◆ ACTION ITEM
Copy out each line featuring the string "frames" from the entries beneath.

◆ SUPPLIED RECORDS
(* ===== verification/ClientDemo.v ===== *)
(** * A small client

    Concrete inputs for the client: a world in which nothing fails, a digest, a
    signature scheme and an MLS library that are just good enough to run the engine, and
    Alice's client in a room with Bob. *)
From S2P Require Import Prelude Bytes Text Postcard PostcardRef Protocol Wire Identifiers Transcripts.
From S2P Require Import Framing Crypto ClientStore ClientContacts ClientMls ClientDelivery ClientSync.

(** The digest is the end of the input; a signature names its key and this digest. *)
#[export] Instance toy_sha256 : Sha256 := λ l,
  default (vreplicate 32 x00) (to_array 32 (be_bytes 32 (from_be_bytes l))).

Definition toy_sign (key : bytes 32) (message : list byte) : bytes 64 := key +++ sha256 message.

#[export] Instance toy_ed25519 : Ed25519 :=
  {| key_from_bytes _ := true; verify_strict key message s := bool_decide (s = toy_sign key message) |}.

#[export] Program Instance toy_signer : Ed25519Signer :=
  {| verifying_key seed := seed; sign := toy_sign |}.
Next Obligation. done. Qed.
Next Obligation. intros. by apply bool_decide_eq_true. Qed.

Definition alice : UserId := MkUserId (vreplicate 16 xa1).
Definition bob : UserId := MkUserId (vreplicate 16 xb0).
Definition cave : RoomId := MkRoomId (vreplicate 16 x22).
Definition alice_mls : bytes 32 := vreplicate 32 x1a.
Definition bob_mls : bytes 32 := vreplicate 32 x1b.
Definition alice_leaf : SigningIdentity := MkSigningIdentity (Basic (user_bytes alice)) alice_mls.
Definition bob_leaf : SigningIdentity := MkSigningIdentity (Basic (user_bytes bob)) bob_mls.

(** A group is its id and a byte for a pending commit; a message is its authenticated
    data and its content, in the clear, from leaf 1. *)
Definition aad_length : nat := length (event_authenticated_data cave (MkMessageId (vreplicate 16 x00)) 0).

#[export] Instance toy_mls : Mls := {|
  Group := list byte;
  MlsMessage := list byte;
  message_from_bytes := Some;
  message_to_bytes := Some;
  message_epoch _ := Some 1;
  as_key_package _ := Some bob_leaf;
  group_id g := take 16 g;
  group_epoch _ := 1;
  has_pending_commit g := bool_decide (g !! 16%nat = Some x01);
  roster _ := [(0, alice_leaf); (1, bob_leaf)];
  group_from_snapshot := Some;
  write_to_storage g := ([WriteGroup (take 16 g) g [] []], g);
  create_group_with_id _ _ id := Some id;
  join_group _ _ m := Some (take 16 m);
  generate_key_package _ := Some ([x0b], []);
  encrypt_application_message _ g plaintext aad := (Some (aad ++ plaintext), g);
  commit_add _ _ g aad package :=
    (Some (aad ++ package, [take 16 g]), if decide (16 ≤ length g)%nat then take 16 g ++ [x01] else g);
  apply_pending_commit _ g := (bool_decide (g !! 16%nat = Some x01), take 16 g);
  clear_pending_commit g := take 16 g;
  process_incoming_message _ g m := (Ok (ApplicationMessage 1 (take aad_length m) (drop aad_length m)), g);
|}.

Definition calm : World :=
  MkWorld 0 false (λ _, false) (λ _, 4096) (λ _, 32) (λ _, Some (vreplicate 16 x33))
    (λ _, Some (vreplicate 32 x07)) (λ _, []) (λ _ _, false) (λ _, false).

(** Contact cards signed by the seeds of their owners. *)
Definition card_for (user : UserId) (seed mls : bytes 32) : ContactCard :=
  MkContactCard user (verifying_key seed) mls
    (sign seed (card_transcript user (verifying_key seed) mls)).
Definition alice_seed : bytes 32 := vreplicate 32 x01.
Definition bob_seed : bytes 32 := vreplicate 32 x02.
Definition alice_card : ContactCard := card_for alice alice_seed alice_mls.
Definition bob_card : ContactCard := card_for bob bob_seed bob_mls.
Definition contact_row (card : ContactCard) : ContactRow := MkContactRow (mls_key card) (card_bytes card).

(** Alice has created the room, Bob is in it, nothing has been said. *)
Definition alice_db : ClientDb :=
  MkClientDb {[cave := 0]} [] [] (Some 0) []
    (<[alice := contact_row alice_card]> {[bob := contact_row bob_card]})
    (Some (alice, alice_seed)) {[vec_to_list (room_bytes cave) := vec_to_list (room_bytes cave)]} ∅ ∅ [] ∅ ∅ [] []
    (Some (vec_to_list alice_mls, [])) {[cave := (lit "Cave", lit "created")]} [].

Definition store_with (d : ClientDb) : Store := MkStore d None None false 0 (1024 * 1024 * 1024).
Definition client_with (d : ClientDb) (frames : list RelayMessage.t) : Client :=
  MkClient (store_with d) ∅ (Writer [] None)
    (omap (λ m, match encode_message c_relay_message m with
                | Ok l => Some (Arrived l) | Err _ => None end) frames) [] 0 0 0.

(** Bob's first message, as the relay logs it. *)
Definition hello_id : MessageId := MkMessageId (vreplicate 16 x44).
Definition bobs_hello : Event.t :=
  Event.Mk hello_id bob (Append.Mk cave 0 1 MlsContentType.Application
    (event_authenticated_data cave hello_id 0 ++ [x68; x69]) None).

Definition answer (x : Response.t) : RelayMessage.t :=
  RelayMessage.Delivery (MkMessageId (vreplicate 16 x33)) x.

(** What the relay says when Alice synchronises. *)
Definition one_message : list RelayMessage.t :=
  [answer (Response.Welcomes 0 [] false);
   RelayMessage.DeliveryChanged;
   answer (Response.SyncIndex [RoomHead.Mk cave (lit "Cave") 1] false);
   answer (Response.RoomEvents cave 0 [bobs_hello] false)].

Definition alice_client : Client := client_with alice_db one_message.
Definition alice_after : Client := (run alice [] calm alice_client).2.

◆ RESPONSE
Definition client_with (d : ClientDb) (frames : list RelayMessage.t) : Client :=
                | Ok l => Some (Arrived l) | Err _ => None end) frames) [] 0 0 0.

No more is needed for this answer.